Let's start with a little review. TComponent and its derivatives carry the notion of "ownership" for the exact reason of not being able to rely on a GC. This model was established from the very first introduction of Delphi and the VCL. Any component that has an "owner" will be automatically cleaned up when its owner was cleaned up. In order for this to operate effectively, there was a need for some mechanism to let everyone involved know when an instance was going away. This is the reason for the Notification virtual method on TComponent. Every component that is being cleaned up, or more accurately, being removed from the list of "owned" components is sent broadcast to all the other owned components through this Notification method with the "opRemove" operation enumeration value. Initially, this notification only worked for components that shared a common "owner," which worked well for Delphi 1 and 2. In Delphi 3, form-inheritance and form-linking where introduced which allowed cross-form/datamodule references between components. For instance, the TTable component on a datamodule could now be referenced from a TDataSource component on a form. This presented a problem because the datamodule and form could have very different lifetimes and the previously mentioned notification mechanism just doesn't work. This is when the FreeNotification() method was introduced on TComponent. This allows any component to insert themselves into the "free notification" list of another component in order to "link" them together and know when each other is going away. Now proper cleanup (such as setting references to nil) can be done even for components that do not share the same owner. We can use this knowledge to devise a solution for properly cleaning up a multicast event object.

I created the following generic descendant of TMulticastEvent<T>:

type
  TComponentMulticastEvent<T> = class(TMulticastEvent<T>)
  private type
    TNotificationSink = class(TComponent)
    private
      FEvent: TMulticastEvent;
      FOwnerComp: TComponent;
    protected
      procedure Notification(AComponent: TComponent; Operation: TOperation); override;
    public
      constructor Create(AOwner: TComponent; AEvent: TMulticastEvent); reintroduce;
      destructor Destroy; override;
    end;
  public
    constructor Create(AOwner: TComponent);
  end;

Since the TMulticastEvent ancestor isn't a TComponent derivative I needed a way to "listen in" on the notifications sent between TComponents. This is why there is a private component derived from TComponent which provides the link between the multicast event instance and the component notifications. I could have simply made this private component owned by the component and not even worried about the Notification method because all owned components are properly cleaned up. However, the intent is that this internal component needs to be invisible (relatively speaking) and not show up in the list of owned components. A lot of code out there iterates through the list of owned components and performs some operation on each one. Don't want to risk breaking that code. So, when this private component is instantiated, it isn't "owned" by any component but by using FreeNotification, it will still know when the "owner" component is freed.
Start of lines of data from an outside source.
(** [fetchGifFromURL] and [fetchImageFromURL] return bytes only when the
    URL is not empty, a request could be built and the answer to it, sent
    with the browser's user agent, is a 200 whose body could be read; the
    bytes are that body, and that request is the only one sent. *)
Theorem fetch_returns_only_a_200_body emptyURL timeout url data :
  fst (fetchWithAgent net emptyURL timeout url) = inr data ->
  url <> "" /\
  http.NewRequest net url = None /\
  exists resp,
    http.Do net {| http.URL := url; http.UserAgent := browserAgent;
                   http.Timeout := timeout |} = inr resp /\
    http.StatusCode resp = 200 /\
    http.Body resp = inr data /\
    snd (fetchWithAgent net emptyURL timeout url)
    = [{| http.URL := url; http.UserAgent := browserAgent; http.Timeout := timeout |}].
Proof.
  unfold fetchWithAgent.
  destruct (String.eqb_spec url "") as [->|Hurl]; [done|].
  destruct (http.NewRequest net url); [done|].
  destruct (http.Do net _) as [err|resp] eqn:Hdo; [done|].
  destruct (Nat.eqb_spec (http.StatusCode resp) 200) as [Hs|Hs]; [|done]. cbn [negb].
  destruct (http.Body resp) as [err|body] eqn:Hbody; [done|].
  cbn. intros [= <-]. repeat split; try done. by exists resp.
Qed.
(** * FLife.SpectralData: band splitting, spectral moments and derived statistics

    A shallow embedding of [FLife/spectralData.py].

    Numbers.  The source computes with IEEE doubles (NumPy arrays of
    [float64]).  Two readings of them are kept side by side.

    In the main embedding a finite double is idealised as a real number
    of [R] and every arithmetic operation is exact; a result that NumPy
    reports as [nan] or [inf] (a division by zero, the square root of a
    negative number) is the value [NotFinite] of [npfloat].  Rounding,
    overflow and absorption are outside that reading: what is proved on
    it holds in exact arithmetic, and a statement that depends on it
    says so.

    The band splitter returns row indices chosen by comparing computed
    distances, and there rounding decides the outcome.  It is therefore
    embedded a second time, in [Module F64], over binary64 numbers with
    the IEEE 754 operations (primitive floats: round to nearest, ties to
    even; [nan] and the infinities are values), so that what the
    splitter returns on doubles can be stated, proved and computed.

    Arrays.  A two-dimensional [ndarray] is kept as the list of its
    columns, so that shape [(n, 2)] is [[f; p]] with [length f = n],
    shape [(0, 0)] is [[]], and [a[:, k]] is a lookup of column [k]. *)

From Stdlib Require Import Floats.
From Stdlib Require Import Reals Lra Lia List ZArith String Bool Arith.
Import ListNotations.
Set Warnings "-register-all".
(** A decimal literal in [float_scope] denotes the nearest double, as it
    does in Python. *)
Set Warnings "-inexact-float".
Open Scope string_scope.
Open Scope list_scope.
Open Scope R_scope.

(** ** Python values, exceptions and the error monad *)

Module Py.

Inductive pyval : Type :=
| PNone
| PBool (b : bool)
| PInt (z : Z)
| PFloat (x : R)
| PStr (s : string)
| PList (l : list pyval)
| PTuple (l : list pyval)
| PArray (a : list R).

(** Exceptions carry their kind and, where the source writes one, the
    message; library messages are abbreviated. *)
Inductive exn : Type :=
| TypeError (msg : string)
| ValueError (msg : string)
| KeyError (key : string)
| IndexError
| ZeroDivisionError
| AttributeError (attr : string)
| OverflowError
| Exception (msg : string).

Inductive result (A : Type) : Type :=
| Ok (a : A)
| Err (e : exn).
Arguments Ok {A} a.
Arguments Err {A} e.

Definition bind {A B : Type} (c : result A) (k : A -> result B) : result B :=
  match c with
  | Ok a => k a
  | Err e => Err e
  end.

Fixpoint mapM {A B : Type} (f : A -> result B) (l : list A) : result (list B) :=
  match l with
  | [] => Ok []
  | a :: l' =>
      bind (f a) (fun b => bind (mapM f l') (fun bs => Ok (b :: bs)))
  end.
(** A run of [oracle_failure_aborts]: the first pair is settled as equal
    without a call, the call for the second pair fails, and the third pair,
    which would need a call as well, is never looked at. *)
Lemma oracle_failure_aborts_witness :
  ∃ fin,
    Semantic.compare ascii (λ s, Ret s) id 500 (λ _, Raise []) (λ _, []) (λ _, [])
      sample_api
      (Some (sample_text "q" "r"), None) (Some (sample_text "x" "y"), None)
      = (false, fin) ∧
    success fin = false ∧
    error_message fin =
      Some (lit "Unexpected error during comparison: AttributeError - 'APIConnectionError' object has no attribute 'status_code'") ∧
    rendered_html fin = None ∧ summary_of fin = _get_default_summary ∧
    all_change_blocks fin =
      [{| block_status := StEqual; text1 := sample_part "p"; text2 := sample_part "p" |}] ∧
    api_call_counter fin = 1 ∧
    calls fin = [(1, sample_part "q", sample_part "x")].
Proof.
  destruct (oracle_failure_aborts ascii (λ s, Ret s) id 500 (λ _, Raise [])
              (λ _, []) (λ _, []) sample_api
              (sample_text "q" "r") (sample_text "x" "y")
              [sample_part "p"; sample_part "q"; sample_part "r"]
              [sample_part "p"; sample_part "x"; sample_part "y"] 1
              (extend_blocks
                 (set_raw reset (Some (sample_text "q" "r")) (Some (sample_text "x" "y")))
                 [{| block_status := StEqual; text1 := sample_part "p";
                     text2 := sample_part "p" |}]))
    as (_ & fin & msg & Hc & Hs & He & _ & Hm & Hr & Hsum & Hb & Hn & Hcalls & _).
  - intros H. by vm_compute in H.
  - by vm_compute.
  - by vm_compute.
  - vm_compute. lia.
  - by vm_compute.
  - intros [H|[H|H]]; by vm_compute in H.
  - intros blocks H. by vm_compute in H.
  - exists fin. simpl in Hm. subst msg.
    split_and!; [exact Hc|exact Hs|exact He|exact Hr|exact Hsum|exact Hb|exact Hn|exact Hcalls].
Defined.

End SemanticFacts.

(** ** The two word-level renderers *)

Module WordDiffFacts.
Import Difflib Re PyFacts.

Lemma replace_char_none old new s : old ∉ s → replace_char old new s = s.
Proof.
  induction s as [|c s IH]; [done|]. intros Hn.
  apply not_elem_of_cons in Hn as [Hc Hs].
  change (replace_char old new (c :: s))
    with ((if bool_decide (c = old) then new else [c]) ++ replace_char old new s).
  rewrite bool_decide_eq_false_2 by done. by rewrite IH.
Qed.

(** Escaping brings no newline into a text. *)
Lemma html_escape_no_lf s : LF ∉ s → LF ∉ html_escape s.
Proof.
  induction s as [|c s IH]; [done|]. intros Hn.
  apply not_elem_of_cons in Hn as [Hc Hs].
  change (html_escape (c :: s)) with (escape_char c ++ html_escape s).
  rewrite elem_of_app. intros [He|He]; [|by apply IH].
  unfold escape_char in He. repeat case_bool_decide; subst;
    cbn [lit list_ascii_of_string] in He;
    rewrite ?elem_of_cons, elem_of_nil in He; intuition (congruence || discriminate).
Qed.

(** A text without a newline is escaped and nothing else. *)
Lemma escape_br_plain s : LF ∉ s → Semantic.escape_br s = html_escape s.
Proof. intros Hn. by apply replace_char_none, html_escape_no_lf. Qed.

(** Such a text is styled exactly when it is not blank. *)
Lemma styled_plain s :
  LF ∉ s → Semantic.styled (Semantic.escape_br s) = negb (blank s).
Proof.
  intros Hn. rewrite escape_br_plain by done. unfold Semantic.styled.
  rewrite strip_blank, blank_html_escape.
  rewrite bool_decide_eq_false_2; [by rewrite andb_true_r|].
  intros He. apply (html_escape_no_lf s Hn). rewrite He.
  unfold Semantic.BR. rewrite elem_of_app. right. apply list_elem_of_here.
Qed.













(** *** The bodies of the opcodes of a run *)




Lemma join0_truthy (l : list str) :
  join0 (filter (λ w, truthy w = true) l) = join0 l.
Proof.
  unfold join0. induction l as [|w l IH]; [done|].
  destruct w as [|c w].
  - by rewrite filter_cons_False.
  - rewrite filter_cons_True by done. simpl. by rewrite IH.
Qed.





End WordDiffFacts.

(** ** Escaping comes first, in every rendering *)

Module EscapeFacts.
Import Difflib DifflibFacts Re ReFacts PyFacts Lexical RenderFacts WordDiffFacts.


Section tagged.

Variable tags : list str.









End tagged.


(** *** The markup the lexical comparator writes *)




















(** *** The markup the semantic comparator writes *)












End EscapeFacts.

(** ** The token chunker *)

Module ChunkFacts.
Import Difflib Re PyFacts Semantic.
In order to make it a little easier to instantiate these multicast events I added the following public class static methods to the base non-generic TMulticastEvent class:

type
  TMulticastEvent = class
    ...
  public
    ...
    class function MulticastEvent<T>(const AMethod: T): TMulticastEvent<T>; static;
    class function Create<T>(AComponent: TComponent): T; overload; static;
    class function Create<T>: T; overload; static;
  end;

The first one we'll come back to in a moment. The two overloaded Create methods will create a TComponentMulticastEvent<T> or simply a TMulticastEvent<T>, respectively. If you'll notice that the multicast event instance is not being returned, but rather a value of the method pointer type itself is returned. This is the Invoke property. You can now simply do this:

procedure TForm1.Form1Create(Sender: TObject);
begin
  Button1.OnClick := TMulticastEvent.Create<TNotifyEvent>(Button1);
end;

Notice how that looks remarkably similar to a normal object instantiation? Cool. Uh... waitaminnit. How do I add listeners? I cannot call Add, or Remove now. One solution would be to first create the event, add the listeners, then assign the Invoke property to the OnClick event like this:

procedure TForm1.Form1Create(Sender: TObject);
var
  Click: TMulticastEvent<TNotifyEvent>;
begin
  Click := TComponentMulticastEvent<TNotifyEvent>.Create(Button1);
  Click.Add(Button1Click);
  Click.Add(Button2Click);
  Button1.OnClick := Click.Invoke;
end;

Yes, that would work, but only if you know up front what the listeners would be and that the list won't ever change once it is setup. The beauty of multicast events is that they're dynamic and can change at run-time. Remember the first class static method listed above? This is where that cute little method comes into play. Let's redo the above code using that method:

procedure TForm1.Form1Create(Sender: TObject);
begin
  Button1.OnClick := TMulticastEvent.Create<TNotifyEvent>(Button1);
  TMulticastEvent.MulticastEvent<TNotifyEvent>(Button1.OnClick).Add(Button1Click);
  TMulticastEvent.MulticastEvent<TNotifyEvent>(Button1.OnClick).Add(Button2Click);
end;

While the above techniques are equivalent in this instance, what if the addition or removal of the listeners occurred elsewhere? Instead of keeping a separate reference to the multicast event instance, it is simply fished out of the method pointer value itself. Also, because we know it too will be cleaned up, we can now simply concentrate on using it.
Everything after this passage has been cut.